• _To do_: From the line with "exists x s, newest" to the line with "destruct (replicated_point_held first_try", retype every line exactly, including those two, and leave out the rest of the data below.
##### Provided entries
(* ===== verification/BackupReplication.v ===== *)
(** Replicated backups over time: replications that may stop at any moment,
    prunes, the removal of other targets, and others at work on the source. *)
From S2P Require Import Prelude TraceLogic Timestamp Release GoStrings Backup BackupLog BackupSafety BackupRun.
From S2P Require Retention Lifecycle.
From Stdlib Require Import Ascii.

Open Scope string_scope.
Open Scope list_scope.

Section History.
Context `{BackupEnv} `{!Calendar}.
Abbreviation tracked := (TraceLogic.tracked (E:=string) (fun _ : list effect => True) (fun l => l) allowed []).
Abbreviation keeps P m := (tracked P m (fun _ => P) P).
Abbreviation anything := (fun _ : list effect => True).

(** ** Operations *)

Inductive operation :=
| Replicates (r : ReplicationRequest)
| Prunes (dataset policy : string)
| Removes (dataset target policy : string) (generation : Z)
| Filters (nodes : option (list string)) (gens : gmap string Z).
Definition perform (op : operation) : bcmd unit :=
  match op with
  | Replicates r => Replicate r;; ret tt
  | Prunes dataset policy => PruneSnapshots dataset policy
  | Removes dataset target policy generation => CleanupBackupGeneration dataset target policy generation
  | Filters nodes gens => FilterSnapshotTargets nodes gens;; ret tt
  end.
(** This target stays, and its replications go to it. *)
Definition ours (op : operation) : Prop :=
  match op with
  | Replicates r => DestNodeID r = node
  | Removes _ target _ _ => target <> node
  | _ => True
  end.
(** What was done to both datasets, from the beginning: an operation may stop at
    any of its effects, and others act at any time. *)
Inductive lived : list effect -> Prop :=
| lived_new : lived []
| lived_other e l : lived l -> honest node e l = true -> possible e (replay l) = true -> lived (e :: l)
| lived_ran op l l' : lived l -> ours op -> (exists k, (perform op l).2 = k ++ l') -> (exists k, l' = k ++ l) -> lived l'.

Lemma keeps_prunes dataset policy (P : list effect -> Prop) `{!Stable P} : keeps P (PruneSnapshots dataset policy).
Proof.
  unfold PruneSnapshots. destruct (negb _); [by apply tracked_fail|].
  eapply (tracked_bind _ _ _ _ _ _ _ (fun _ => P)); [apply keeps_lock|skip; by apply keeps_prune_source].
Qed.
Lemma keeps_removes dataset target policy generation (P : list effect -> Prop) `{!Stable P} : target <> node ->
  keeps P (CleanupBackupGeneration dataset target policy generation).
Proof.
  intros Hn. unfold CleanupBackupGeneration, cleanupBackupGenerationLocked, removedBackupTargets, acceptedGenerations. destruct (_ || _); [by apply tracked_fail|].
  eapply (tracked_bind _ _ _ _ _ _ _ (fun _ => P)); [apply keeps_lock|skip].
  eapply (tracked_bind _ _ _ _ _ _ _ (fun _ => P)); [by apply keeps_reading|intros fence].
  eapply (tracked_bind _ _ _ _ _ _ _ (fun _ => P)); [by apply tracked_tame|skip].
  eapply (tracked_bind _ _ _ _ _ _ _ (fun _ => P)); [by apply keeps_reading|intros accepted]. case_match; [by apply tracked_ret|].
  eapply (tracked_bind _ _ _ _ _ _ _ (fun _ => P)); [by apply keeps_list|intros snaps].
  eapply (tracked_bind _ _ _ _ _ _ _ (fun _ => P)); [|skip; by apply keeps_prune_source].
  apply tracked_every. intros i _. apply tracked_every. intros kind Hk. apply tracked_unprotect; [done|]. intros l Ho Hp HP.
  assert (Ht : tame (BRelease (tag_of kind target) (si_Name i)) l).
  { apply other_tag; [|done]. apply elem_of_cons in Hk as [->| ->%list_elem_of_singleton]; [by left|by right]. }
  split; [by apply tame_allowed|by apply stable].
Qed.
Lemma keeps_filters nodes gens (P : list effect -> Prop) `{!Stable P} : keeps P (FilterSnapshotTargets nodes gens).
Proof.
  unfold FilterSnapshotTargets, removedBackupTargets. destruct nodes as [nodes|]; [|by apply tracked_ret].
  eapply (tracked_bind _ _ _ _ _ _ _ (fun _ => P)); [by apply keeps_reading|intros fence]. destruct (filter_targets _ _ _) as [[allowed_ accepted] gens'].
  eapply (tracked_bind _ _ _ _ _ _ _ (fun _ => P)); [by apply keeps_accept|skip]. by apply tracked_ret.
Qed.
Lemma tracked_perform op : ours op -> keeps anything (perform op).
Proof.
  destruct op as [r|dataset policy|dataset target policy g|nodes gens]; cbn [ours perform]; intros Ho.
  - eapply tracked_bind; [by apply tracked_replicate|]. intros res. by apply tracked_ret.
  - by apply keeps_prunes.
  - by apply keeps_removes.
  - eapply tracked_bind; [by apply keeps_filters|]. intros res. by apply tracked_ret.
Qed.

(** What a rule says of a run. *)
Lemma tracked_from {A} (m : bcmd A) (Q : A -> list effect -> Prop) l : tracked anything m Q anything -> Ordered allowed l ->
  (exists k, (m l).2 = k ++ l) /\ Ordered allowed (m l).2 /\ forall a, (m l).1 = Ok a -> Q a (m l).2.
Proof.
  intros Hm Ho. destruct (Hm l l I (eq_sym (app_nil_r l)) Ho I) as (_ & k & E & Ho' & Hq). rewrite app_nil_r in E. rewrite E.
  split; [by exists k|]. split; [done|]. intros a Ea. by rewrite Ea in Hq.
Qed.
Lemma lived_ordered l : lived l -> Ordered allowed l.
Proof.
  induction 1 as [|e l Hl IH Hh Hp|op l l' Hl IH Hop [k Hk] _]; [constructor|constructor; [done|]; by apply tame_allowed, honest_tame|].
  destruct (tracked_from _ _ l (tracked_perform op Hop) IH) as (_ & Ho & _). rewrite Hk in Ho. by eapply Ordered_app.
Qed.

(** ** Properties *)

(** C21. The newest point of a backup stands at the source, with a hold of this
    target that keeps [zfs] from destroying it: wherever the operations above
    failed or stopped, and whatever [honest] others did in between.  Those take
    snapshots under new names by a clock that does not go back, destroy what
    [zfs] lets them, write metadata, and hold or release for other targets.  A
    restore of the stack is not among them: it renames the source away and
    promotes a clone in its place, which has only the older snapshots; nor is
    the removal of this target. *)
Theorem backup_base_held l x : lived l -> newest (replay l) = Some x ->
  exists s, s ∈ source (replay l) /\ sn_GUID s = sn_GUID x /\ (exists tag, tag ∈ tags_of node /\ tag ∈ sn_Holds s) /\
    possible (BDestroy Source (sn_Name s)) (replay l) = false.
Proof.
  intros Hl Hx. pose proof (lived_ordered l Hl) as Ho. destruct (ordered_safe l Ho) as [Hb _]. unfold base_safe in Hb. rewrite Hx in Hb.
  destruct Hb as (tag & Ht & s & Hs & Eg & Hin). exists s. split_and!; [done..|by exists tag|].
  cbn [possible]. unfold has_snap. cbn [snaps_of]. rewrite find_source by done.
  rewrite bool_decide_false; [done|]. intros E. rewrite E in Hin. by apply elem_of_nil in Hin.
Qed.

(** C22. When a replication succeeds, the newest point at the destination is the
    one that was asked for or a later one, nothing is half received, and that
    point is held for the destination at the source. *)
Theorem replicated_point_held l r res : lived l -> DestNodeID r = node -> (Replicate r l).1 = Ok res ->
  let l' := (Replicate r l).2 in
  exists p x s, p ∈ born l' /\ sn_Name p = Snapshot r /\ newest (replay l') = Some x /\ (sn_Seq p <= sn_Seq x)%Z /\ token_of (replay l') = None /\
    s ∈ source (replay l') /\ sn_GUID s = sn_GUID x /\ tag_of "hold" node ∈ sn_Holds s.
Proof.
  intros Hl Hn Hr. cbv zeta. destruct (tracked_from _ _ l (tracked_replicate r Hn) (lived_ordered l Hl)) as (_ & _ & Hq).
  destruct (Hq _ Hr) as (p & (b & Hb & E) & Hname & x & ([Hx Ht] & (s & Hs & Eg & Hh) & _) & _ & Hle).
  apply plain_fields in E as (En & _ & Es & _). exists b, x, s. split_and!; [done|congruence|done|lia|done..].
Qed.

(** C23. A backup never moves backward: whatever happens later, its newest point
    is the one it had or a later one. *)
Theorem backup_moves_forward l l' x : lived (l' ++ l) -> newest (replay l) = Some x ->
  exists x', newest (replay (l' ++ l)) = Some x' /\ (sn_Seq x <= sn_Seq x')%Z.
Proof. intros Hl%lived_ordered Hx. by apply ordered_forward. Qed.
End History.

(** ** A concrete backup *)

Module Sample.
Fixpoint bits (p : positive) : string :=
  match p with
  | xH => ""
  | xO p => String "0" (bits p)
  | xI p => String "1" (bits p)
  end.
Fixpoint unbits (s : string) : option positive :=
  match s with
  | "" => Some xH
  | String "0" s => xO <$> unbits s
  | String "1" s => xI <$> unbits s
  | _ => None
  end.
Definition show (z : Z) : string := match z with Z0 => "z" | Zpos p => String "p" (bits p) | Zneg p => String "n" (bits p) end.
Definition parse (s : string) : option Z :=
  match s with
  | "z" => Some 0%Z
  | String "p" s => Zpos <$> unbits s
  | String "n" s => Zneg <$> unbits s
  | _ => None
  end.
Lemma unbits_bits p : unbits (bits p) = Some p.
Proof. induction p as [p IH|p IH|]; cbn; by rewrite ?IH. Qed.

(** The first stream comes whole; of the second, one snapshot and part of the next. *)
Definition streams (l : list effect) : stream_end :=
  match newest (replay l) with
  | None => mkEnd 1 false true 10
  | Some _ => if bool_decide (is_Some (token_of (replay l))) then mkEnd 9 false true 30 else mkEnd 1 true false 20
  end.
#[export] Instance backup_env : BackupEnv := {
  node := "b"; identity := "a";
  tool := fun _ => Lifecycle.Done; answers := fun _ => true; connected := fun _ => true; locks := fun _ => true; cancelled := fun _ => false;
  stream := streams; token_read := fun _ => Ok true; others := fun _ => []; now := fun _ => 1735689600000000000%Z;
  shuffle := fun _ l => l; RFC3339 := show; Parse := parse; ParseIP := fun _ => true;
  EncodeToString := fun s => s; DecodeString := Some }.
#[export] Instance backup_calendar : Calendar.
Proof. constructor. intros [|p|p]; cbn; by rewrite ?unbits_bits. Qed.

Definition point (name : string) (guid : string) (i : Z) : Snap := mkSnap name guid i (1735689600000000000 + i * 3600000000000)%Z [] [] [] false.
Definition taken : list effect := [BNew (point "fl-000003" "g3" 3); BNew (point "fl-000002" "g2" 2); BNew (point "fl-000001" "g1" 1)].
Definition request : ReplicationRequest := mkRequest 1 "tank/stacks/app" "fl-000003" "a" "b" "" "192.0.2.1" "h/24" "job" 0.
(** A replication that fails, and one that goes on from it. *)
Definition first_try : list effect := (Replicate request taken).2.
Definition second_try : list effect := (Replicate request first_try).2.

Definition since_taken (l : list effect) : list effect := take (List.length l - 3) l.
Lemma lived_taken : lived taken.
Proof. repeat (apply lived_other; [|by vm_compute|by vm_compute]). constructor. Qed.
Lemma lived_first : lived first_try.
Proof.
  apply (lived_ran (Replicates request) taken); [apply lived_taken|done|by exists []; vm_compute|].
  exists (since_taken first_try). by vm_compute.
Qed.
Lemma second_extends : exists k, second_try = k ++ first_try.
Proof. exists (take (List.length second_try - List.length first_try) second_try). by vm_compute. Qed.
Lemma lived_second : lived second_try.
Proof. apply (lived_ran (Replicates request) first_try); [apply lived_first|done|by exists []; vm_compute|apply second_extends]. Qed.

Definition arrived_point : Snap := plain (point "fl-000002" "g2" 2).
Lemma backup_base_held_witness : newest (replay first_try) = Some arrived_point /\
  exists s, s ∈ source (replay first_try) /\ sn_GUID s = "g2" /\ possible (BDestroy Source (sn_Name s)) (replay first_try) = false.
Proof.
  split; [by vm_compute|]. destruct (backup_base_held first_try arrived_point lived_first ltac:(by vm_compute)) as (s & Hs & Eg & _ & Hp).
  exists s. split; [exact Hs|split; [exact Eg|exact Hp]].
Defined.
Lemma replicated_point_held_witness : (Replicate request first_try).1 = Ok (mkResult "job" 30 "") /\
  exists x s, newest (replay second_try) = Some x /\ s ∈ source (replay second_try) /\ sn_GUID s = sn_GUID x /\ tag_of "hold" node ∈ sn_Holds s.
Proof.
  split; [by vm_compute|].
  destruct (replicated_point_held first_try request (mkResult "job" 30 "") lived_first eq_refl ltac:(by vm_compute)) as (p & x & s & _ & _ & Hx & _ & _ & Hs & Eg & Hh).
  exists x, s. split; [exact Hx|split; [exact Hs|split; [exact Eg|exact Hh]]].
Defined.
Lemma backup_moves_forward_witness : newest (replay first_try) = Some arrived_point /\
  exists x', newest (replay second_try) = Some x' /\ (2 <= sn_Seq x')%Z.
Proof.
  split; [by vm_compute|].
  destruct second_extends as [k E].
  destruct (backup_moves_forward first_try k arrived_point) as (x' & Hx & Hle); [rewrite <- E; apply lived_second|by vm_compute|].
  rewrite <- E in Hx. exists x'. split; [exact Hx|exact Hle].
Defined.
End Sample.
##########
• _Answer section_:
  exists x s, newest (replay second_try) = Some x /\ s ∈ source (replay second_try) /\ sn_GUID s = sn_GUID x /\ tag_of "hold" node ∈ sn_Holds s.
Proof.
  split; [by vm_compute|].
  destruct (replicated_point_held first_try request (mkResult "job" 30 "") lived_first eq_refl ltac:(by vm_compute)) as (p & x & s & _ & _ & Hx & _ & _ & Hs & Eg & Hh).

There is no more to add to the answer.